When they’d taken off with the remaining kid, he figured it’d be easy, but he still didn’t have a good plan. With Ma snoring on the opposite side of the house with Precious tied in beside her, he could finally think. In the car she’d been yapping the whole way about the kid suffocating. And once he decided where to send the note — or should it be a phone call — where would he tell them to put the money? Of course, it had to be cash. He had his stash with him: $34,350. Money that he’d skimmed off the top of his trucking contracts. More money than he knew what to do with even without the two hundred grand.

Before the Monroe kid popped onto his radar screen, Spanky had developed his own long-term plan. He was sick and tired of running
his rig up and down I-75, that ribbon of concrete, crowded with asshole drivers. Once he had enough money, his plan had been to cross the border into Canada by way of the Upper Peninsula, somewhere near Sault Ste. Marie. From there, he’d make his way north and west to Alaska. He’d head to the rough, remote territory north of Fairbanks, where nobody could find him. He’d pay cash for his patch of wilderness and live off the land, hunting his meat, fishing in the pristine streams. He couldn’t stifle a chuckle. Add the ransom money to his stash, he’d be comfortable for life. Wouldn’t have to take no shit from no one. And even better, just the thought of Precious made his blood tingle with anticipation.

When Spanky first came up with his Alaska plan, he hadn’t been sure whether Ma would go with him. He’d figured that when she heard she’d have to live in a cabin in the wilderness, maybe she’d decide to keep on working in the assembly plant. But now, with the kid, Ma was in like Flynn.

Spanky had no one he could trust as an accomplice. Should he get Ma and Precious to Canada first, and then come back and arrange the ransom drop somewhere? How best to do that with the cops looking for him once they found the other triplet? Not daring to risk crossing the Mackinac Bridge, he decided to steal a boat, cross Lake Michigan, and hang out at a campsite he knew.

The way things were working out, he’d have his dream life in Alaska, be able to take care of Ma, have Precious for himself, and more money than he ever dreamed.
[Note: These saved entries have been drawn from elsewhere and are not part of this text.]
(* ===== verification/ProcFree.v ===== *)
(** * Reaping a process: freeproc() and wait()

    When a parent finds a zombie child, wait() returns its pid and freeproc()
    takes the process apart: the slot is free again and every page the process
    had, the trapframe, the user pages and the pages of its page table, is back
    in the pool. *)

From S2P Require Import Prelude Machine Kstring Kernel Spinlock Kalloc Vm VmSpec VmMap VmUser VmCopy VmFork VmFree Sched Proc ProcSpec.

Section Reap.
Context `{Y : Symbols} `{OK : !SymbolsOK Y}.
Context `{PA : !PageAllocator kalloc kfree}.

(** ** What the invariants depend on *)
(** Same harts, locks, memory and free list. *)
Definition same_machine (k k' : kernel) : Prop :=
  k_cpus k' = k_cpus k /\ k_tp k' = k_tp k /\ k_csr k' = k_csr k /\ k_locks k' = k_locks k /\ k_mem k' = k_mem k /\ k_freelist k' = k_freelist k.
Lemma held_same k k' fl : same_machine k k' -> held k fl -> held k' fl.
Proof.
  intros (E1 & E2 & E3 & E4 & E5 & E6) (Hc & Hl & Hp). split_and!.
  - unfold cpu_ok, sie in *. rewrite E1, E2, E3. exact Hc.
  - unfold lock_free in *. by rewrite E4.
  - apply (pool_frame k); [done|done|]. intros. by rewrite E5.
Qed.
Lemma uvm_same k k' root t fl us : same_machine k k' -> uvm k root t fl us -> uvm k' root t fl us.
Proof.
  intros Hs [Hv Hown Hsz Hmap Hun]. destruct (held_same k k' fl Hs) as (Hc & Hl & Hp); [split_and!; apply Hv|].
  destruct Hs as (_ & _ & _ & _ & E5 & _). constructor; [|done|done|by rewrite E5|by rewrite E5].
  constructor; [done|done|done|rewrite E5; apply Hv|apply Hv].
Qed.

(** ** freeproc *)
(** The child at slot [c]: its address space and its trapframe. *)
Record proc_space (k : kernel) (x : proc) (t : ptable) (fl us : list Z) : Prop := {
  ps_uvm : uvm k (p_pagetable x) t fl us;
  ps_size : 0 <= p_sz x <= TRAPFRAME /\ PGROUNDUP (p_sz x) = vnth 0 (length us);
  ps_tramp : exists pg, maps_to (pte_of (k_mem k) t TRAMPOLINE) pg;
  ps_frame : maps_to (pte_of (k_mem k) t TRAPFRAME) (p_trapframe x);
  ps_page : page_ok (p_trapframe x) /\ p_trapframe x ∉ upages us t fl
}.
Definition reaped (x : proc) : proc := cleared (set_p_trapframe 0 x).

Lemma uvm_free_page e k root t fl us pg :
  uvm k root t fl us -> page_ok pg -> pg ∉ upages us t fl ->
  exists k', kfree pg e k = Ok tt e k' /\ only_mem k k' /\ uvm k' root t (pg :: fl) us /\ same_except [pg] (k_mem k) (k_mem k') /\
    (forall va, pte_of (k_mem k') t va = pte_of (k_mem k) t va).
Proof.
  intros [Hv (Hnd & Hok & Hfl & Ht) Hsz Hmap Hun] Hpg Hni. unfold upages, vm_pages in Hni. rewrite !not_elem_of_union, !not_elem_of_list_to_set in Hni.
  destruct Hni as (Hnu & Hnf & Hnt). assert (forall p q, t !! p = Some q -> q <> pg) as Hnt'.
  { intros p q Hq ->. apply Hnt. apply elem_of_tpages. by exists p. }
  destruct (vm_inv_free e k root t fl pg Hv Hpg Hnf Hnt') as (k' & E & Ho & Hs & Hv' & P). exists k'. split_and!; [done|done| |done|done].
  constructor; [done| |done| |].
  - split_and!; [done|done| |done]. intros q Hq [->|Hin]%elem_of_cons; [done|by apply (Hfl q)].
  - intros i q Hi. rewrite P. by apply Hmap.
  - intros va Hva Hr. rewrite P. by apply Hun.
Qed.

Lemma reaped_state k k1 k3 c :
  only_mem k k1 -> only_mem (upd_proc c (set_p_trapframe 0) k1) k3 ->
  upd_proc c cleared k3 = upd_proc c reaped (set_k_freelist (k_freelist k3) (set_k_mem (k_mem k3) k)).
Proof.
  unfold only_mem. intros E1 E3. transitivity (upd_proc c cleared (set_k_freelist (k_freelist k3) (set_k_mem (k_mem k3) (upd_proc c (set_p_trapframe 0) k1)))); [by rewrite <- E3|].
  rewrite E1. change (set_k_freelist (k_freelist k3) (set_k_mem (k_mem k3) (upd_proc c ?f (set_k_freelist ?a (set_k_mem ?b k))))) with
    (upd_proc c f (set_k_freelist (k_freelist k3) (set_k_mem (k_mem k3) k))). by rewrite upd_proc_twice.
Qed.

Lemma freeproc_frees e k c t fl us :
  (c < length (k_procs k))%nat -> proc_space k (get_proc k c) t fl us ->
  exists m' f' fl', let k' := set_k_freelist f' (set_k_mem m' k) in
    freeproc c e k = Ok tt e (upd_proc c reaped k') /\ held k' fl' /\ NoDup fl' /\
    (list_to_set fl' : gset Z) = {[p_trapframe (get_proc k c)]} ∪ upages us t fl /\
    same_except (p_trapframe (get_proc k c) :: elements (upages us t fl)) (k_mem k) m'.
Proof.
  intros Hc [Hu [Hsz Esz] [pg1 Hm1] Hm2 [Hpo Hni]]. set (x := get_proc k c) in *.
  destruct (uvm_free_page e k (p_pagetable x) t fl us (p_trapframe x) Hu Hpo Hni) as (k1 & E1 & Ho1 & Hu1 & Hs1 & P1).
  set (k2 := upd_proc c (set_p_trapframe 0) k1).
  assert (same_machine k1 k2) as Hsm by done. pose proof (uvm_same k1 k2 _ _ _ _ Hsm Hu1) as Hu2.
  assert (k_procs k1 = k_procs k) as Epr by (by rewrite Ho1).
  assert (get_proc k2 c = set_p_trapframe 0 x) as Ex.
  { unfold k2. rewrite get_proc_upd by (by rewrite Epr). rewrite decide_True by done. unfold get_proc. by rewrite Epr. }
  destruct (proc_freepagetable_space e k2 (p_pagetable x) t (p_trapframe x :: fl) us (p_sz x) pg1 (p_trapframe x) Hu2 Hsz Esz) as (k3 & fl' & E3 & Ho3 & Hh3 & Hnd & Hset & Hs3).
  { change (k_mem k2) with (k_mem k1). by rewrite P1. }
  { change (k_mem k2) with (k_mem k1). by rewrite P1. }
  pose proof (page_ok_pos _ Hpo) as [Htf _].
  assert (page_ok (p_pagetable x)) as Hroot by (eapply pt_ok; [eapply vm_rep, uv_inv; exact Hu|eapply pt_root, vm_rep, uv_inv; exact Hu]). pose proof (page_ok_pos _ Hroot) as [Hrt _].
  exists (k_mem k3), (k_freelist k3), fl'. cbv zeta. split_and!.
  - unfold freeproc. rewrite (bind_Ok _ _ (p_trapframe x) e k e k) by done.
    rewrite (bind_Ok _ _ tt e k e k1) by (rewrite decide_True by lia; exact E1). rewrite (bind_Ok _ _ tt e k1 e k2) by done.
    rewrite (bind_Ok _ _ (set_p_trapframe 0 x) e k2 e k2) by (unfold gets; by rewrite Ex).
    rewrite (bind_Ok _ _ tt e k2 e k3) by (rewrite decide_True by (cbn; lia); exact E3). unfold modify. f_equal. exact (reaped_state k k1 k3 c Ho1 Ho3).
  - eapply held_same; [|exact Hh3]. rewrite Ho3. unfold k2. rewrite Ho1. done.
  - done.
  - rewrite Hset. unfold upages, vm_pages. cbn [list_to_set foldr]. set_solver.
  - eapply same_except_mono; [|eapply same_except_trans; [exact Hs1|exact Hs3]]. intros q. rewrite !elem_of_app, !elem_of_cons, elem_of_nil, !elem_of_elements.
    unfold upages, vm_pages. cbn [list_to_set foldr]. set_solver.
Qed.

(** ** Address spaces while other pages change *)
(** The pages of an address space are not among [ps]. *)
Definition clear_of (us : list Z) (t : ptable) (ps : list Z) : Prop := forall q, q ∈ us \/ q ∈ tpages t -> q ∉ ps.
Lemma uvm_frame k k' root t fl us fl' ps :
  uvm k root t fl us -> held k' fl' -> same_except ps (k_mem k) (k_mem k') -> Forall page_ok ps -> clear_of us t ps -> clear_of us t fl' ->
  uvm k' root t fl' us /\ (forall pg a, pg ∈ us -> in_page pg a -> read8 (k_mem k') a = read8 (k_mem k) a) /\
  (forall va, pte_of (k_mem k') t va = pte_of (k_mem k) t va).
Proof.
  intros [Hv (Hnd & Hok & Hfl & Ht) Hsz Hmap Hun] (Hc & Hl & Hp) Hs Hps Hap Hap'.
  assert (forall p pg, t !! p = Some pg -> pg ∉ ps) as Hnt by (intros p pg Hpg; apply Hap; right; apply elem_of_tpages; by exists p).
  assert (forall va, pte_of (k_mem k') t va = pte_of (k_mem k) t va) as Hpte.
  { intros va. eapply pte_of_frame; [eapply vm_rep; exact Hv|exact Hs|exact Hps|exact Hnt]. }
  split_and!; [|intros pg a Hpg Ha|exact Hpte].
  - constructor; [constructor; [done|done|done| |]| |done| |].
    + eapply pt_rep_frame; [eapply vm_rep; exact Hv|exact Hs|exact Hps|exact Hnt].
    + intros p pg Hpg. apply Hap'. right. apply elem_of_tpages. by exists p.
    + split_and!; [done|done| |done]. intros pg Hpg. apply Hap'. by left.
    + intros i pg Hi. rewrite Hpte. by apply Hmap.
    + intros va Hva Hr. rewrite Hpte. by apply Hun.
  - eapply same_except_read8; [exact Hs| | |apply Hap; by left|exact Ha].
    + eapply Forall_impl; [exact Hps|]. by intros q [? _].
    + rewrite Forall_forall in Hok. by apply Hok.
Qed.
(** What the process reads, when its pages and entries are as they were. *)
Lemma uread_same k root t fl us m' :
  user_space k root t fl us -> (forall a, pte_of m' t a = pte_of (k_mem k) t a) -> (forall q a, q ∈ us -> in_page q a -> read8 m' a = read8 (k_mem k) a) ->
  forall va, uread m' t va = uread (k_mem k) t va.
Proof.
  intros Hs P B va. unfold uread. case_decide as Hva; [|done]. cbv zeta. rewrite P. case_decide as Hnz; [done|]. f_equal.
  destruct (page_split va Hva) as (Ed & Hpg & Hm & _). rewrite Ed in Hpg. destruct (user_page k root t fl us _ Hs Hpg Hnz) as (i & Hi & _).
  apply (B (user_pa (pte_of (k_mem k) t (va - va mod PGSIZE)))); [by eapply list_elem_of_lookup_2|unfold in_page; lia].
Qed.
Lemma proc_space_frame k k' x t fl us fl' ps :
  proc_space k x t fl us -> held k' fl' -> same_except ps (k_mem k) (k_mem k') -> Forall page_ok ps -> clear_of us t ps -> clear_of us t fl' -> p_trapframe x ∉ fl' ->
  proc_space k' x t fl' us.
Proof.
  intros [Hu Hsz [pg1 Hm1] Hm2 [Hpo Hni]] Hh Hs Hps Hap Hap' Hnf. destruct (uvm_frame k k' _ t fl us fl' ps Hu Hh Hs Hps Hap Hap') as (Hu' & _ & P).
  constructor; [done|done|exists pg1; by rewrite P|by rewrite P|]. split; [done|]. revert Hni. unfold upages, vm_pages. rewrite !elem_of_union, !elem_of_list_to_set. tauto.
Qed.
But first, he had to figure a way to get the money.

Unable to sleep, he got up, deciding to ditch the car in that swamp Ma pointed out. He couldn’t be too careful. He had to be crafty. He thumped his head with his fists. He had to figure out a plan.

CHAPTER 48

Monroe Girls Spirited Out of House in Holly, Michigan.
— National News, Saturday morning, June 20

Sammie woke up to her own screams. She was trapped in a dark, stinky hole, things crawling on her skin, in her hair. “Mom,” she screamed, “get me out of here!”

She was afraid to open her eyes. But if she didn’t, how could she make the dream go away, get out of bed, go down the hall, and crawl in bed next to Mom. Then she remembered. She and Alex were still locked up in Maggie’s basement. Okay, she would just go lay down next to Alex, not wanting to wake up her sister or to let Alex know how scared she was.